To contrast, I could have denied that anything wrong had happened. “What’s wrong? I didn’t do anything wrong.”
Or dismissed it: “Oh, stop crying, it was no big deal, I was just adjusting your hat.”
Or reacted with fear of her anger, and offered a fake/misgrounded apology: “Oh, no! Don’t be upset, I am so sorry! Sorry sorry sorry!”
Or reacted with avoidance, and not responded to her, acting like I didn’t see that she was angry. Delivering silence, icyness, emotional withdrawal, dis-attunement.
Or punished her for displaying anger at me: “Hey, don’t be mad at me! I am your parent, it is not wrong for me to do things like that. You should say ‘thank you’!”

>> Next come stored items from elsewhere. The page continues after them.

Lemma cost_is_cross_entropy_witness :
  compute_cost_3layer ex_A3 ex_y = Ok (spec_cost 2 ex_A3 ex_y).
Proof.
  apply (cost_is_cross_entropy ex_A3 ex_y 2).
  - reflexivity.
  - reflexivity.
  - intros i Hi. destruct i as [|[|i]]; cbn; [lra | lra | lia].
Defined.

Lemma initialize_wf (n_x n_h1 n_h2 n_y : Z) (g g' : rng) (P : params) :
  initialize_parameters_3layer n_x n_h1 n_h2 n_y g = Ok (P, g') -> params_wf P.
Proof.
  unfold initialize_parameters_3layer, randn, zeros. intros H.
  repeat match type of H with
         | context [if ?c then _ else _] =>
             destruct c; cbn [bind] in H; try discriminate H
         end.
  inversion H. subst. unfold params_wf, mul_scalar, map_arr.
  cbn [W1 b1 W2 b2 W3 b3]. repeat split; apply wf_build.
Qed.

Lemma spec_grads_wf (X y A1 A2 A3 W2 W3 : ndarray) :
  let G := spec_grads X y A1 A2 A3 W2 W3 in
  wf (dW1 G) /\ wf (db1 G) /\ wf (dW2 G) /\ wf (db2 G) /\ wf (dW3 G) /\ wf (db3 G).
Proof.
  unfold spec_grads, spec_dW, spec_db. cbn [dW1 db1 dW2 db2 dW3 db3].
  repeat split; apply wf_build.
Qed.

(** C9.  For widths that are all at least 1 and a batch of [m >= 1] samples:
    initialization gives parameters of the shapes of the widths, the forward
    pass on parameters of these shapes gives [A3] of shape [(n_y, m)], and the
    backward pass gives every [dW] the shape of its [W] and every [db] the
    shape of its [b].  A shape is meant with its rows: each of these arrays
    has as many rows as its shape says, every row as long as its shape says. *)
Theorem shape_invariants (n_x n_h1 n_h2 n_y : Z) (m : nat) (X y : ndarray) (g : rng) :
  (1 <= n_x)%Z -> (1 <= n_h1)%Z -> (1 <= n_h2)%Z -> (1 <= n_y)%Z -> (1 <= m)%nat ->
  shape X = (Z.to_nat n_x, m) -> shape y = (Z.to_nat n_y, m) ->
  (exists P g',
      initialize_parameters_3layer n_x n_h1 n_h2 n_y g = Ok (P, g')
      /\ params_shape (Z.to_nat n_x) (Z.to_nat n_h1) (Z.to_nat n_h2) (Z.to_nat n_y) P
      /\ params_wf P)
  /\ forall P,
      params_shape (Z.to_nat n_x) (Z.to_nat n_h1) (Z.to_nat n_h2) (Z.to_nat n_y) P ->
      exists A1 A2 A3 G,
        forward_propagation_3layer X P = Ok (A1, A2, A3)
        /\ shape A3 = (Z.to_nat n_y, m)
        /\ wf A3
        /\ length (data A3) = Z.to_nat n_y
        /\ Forall (fun row => length row = m) (data A3)
        /\ backward_propagation_3layer X y A1 A2 A3 (W2 P) (W3 P) = Ok G
        /\ shape (dW1 G) = shape (W1 P) /\ shape (db1 G) = shape (b1 P)
        /\ shape (dW2 G) = shape (W2 P) /\ shape (db2 G) = shape (b2 P)
        /\ shape (dW3 G) = shape (W3 P) /\ shape (db3 G) = shape (b3 P)
        /\ wf (dW1 G) /\ wf (db1 G) /\ wf (dW2 G) /\ wf (db2 G)
        /\ wf (dW3 G) /\ wf (db3 G).
Proof.
  intros Hx H1 H2 Hy Hm HX HY. split.
  - destruct (initialize_ok n_x n_h1 n_h2 n_y g) as (P & g' & HI & HS & _); [lia .. |].
    exists P, g'. split; [exact HI|]. split; [exact HS|].
    exact (initialize_wf _ _ _ _ _ _ _ HI).
  - intros P HP.
    pose proof (forward_ok X P _ _ _ _ m HP HX) as HF.
    pose proof (shape_spec_A1 X P _ _ _ _ _ HP HX) as HA1.
    pose proof (shape_spec_A2 X P _ _ _ _ _ HP HX) as HA2.
    pose proof (shape_spec_A3 X P _ _ _ _ _ HP HX) as HA3.
    assert (HC : cache_shape (Z.to_nat n_x) (Z.to_nat n_h1) (Z.to_nat n_h2) (Z.to_nat n_y)
                   m X y (spec_A1 X P) (spec_A2 X P) (spec_A3 X P))
      by (repeat split; assumption).
    pose proof (spec_grads_shape X y _ _ _ (W2 P) (W3 P) _ _ _ _ _ HC) as HG.
    pose proof (spec_grads_wf X y (spec_A1 X P) (spec_A2 X P) (spec_A3 X P) (W2 P) (W3 P))
      as HGw.
    cbv zeta in HGw.
    assert (HAw : wf (spec_A3 X P)) by (unfold spec_A3, spec_sigmoid; apply wf_build).
    destruct HP as (HW1 & Hb1 & HW2 & Hb2 & HW3 & Hb3).
    pose proof (backward_ok X y _ _ _ (W2 P) (W3 P) _ _ _ _ _ HC HW2 HW3) as HB.
    destruct HG as (G1 & G2 & G3 & G4 & G5 & G6).
    destruct HGw as (F1 & F2 & F3 & F4 & F5 & F6).
    exists (spec_A1 X P), (spec_A2 X P), (spec_A3 X P).
    exists (spec_grads X y (spec_A1 X P) (spec_A2 X P) (spec_A3 X P) (W2 P) (W3 P)).
    split; [exact HF|]. split; [exact HA3|]. split; [exact HAw|].
    pose proof HAw as [Hlen Hrows]. pose proof HA3 as HA3'.
    apply shape_inv in HA3'. destruct HA3' as [Hr Hc].
    split; [congruence|]. split; [rewrite <- Hc; exact Hrows|].
    split; [exact HB|].
    repeat (split; [congruence|]).
    repeat (split; [assumption|]). assumption.
Qed.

It’s easiest in relationships to get established a baseline of ‘we expect fair treatment by default in all directions, not out of obligation, but something like peace within ourselves + love for others (in general) and the others, in particular. The above story with my kid around her display of anger would have been different if until now, I’d made a habit of dismissing or denying or avoiding or punishing or withdrawing, without ever Witnessing the mistreatment. And if someone says sorry, but keeps doing the same thing, the words eventually lose their weight.
I tell Eden that she deserves fair treatment from everyone, and if it’s not what she gets, it’s reasonable to name it and resist the unfair treatment. So, of course, sometimes I expect to receive those energies, because when it happens, when I treat her with an entitlement I didn’t even notice that I had, I would HOPE she names it and resists it, with me. I resent that my own parents attacked me for displaying dissatisfaction with how they treated me, when they were functionally committed to a regime of emotional subjugation. They thought I was fundamentally bad, thus they needed to squelch my displays of anger and grief. It took a lot of energy, on their behalf, to suppress me, and wasted a lot of our lives together that could have otherwise been spent in a real, peaceful harmony.
In reality, people are fundamentally good, and can be, deserve to be, treated fairly. Just because a person out there happens to be someone’s child does not entitle that person to treat them in a dehumanizing, paternalistic way. To treat kids in a dehumanizing way is to set them up to expect more dehumanizing treatment from others, AND to deny them opportunities to experience healthy, reasonable boundaries. (Like, not being hit, not being verbally assaulted, not being shamed, yes, but what about being also given hugs, being given affirming words based on real decisions and dispositions, being delighted in? laughing with someone, rather than laughing at them.)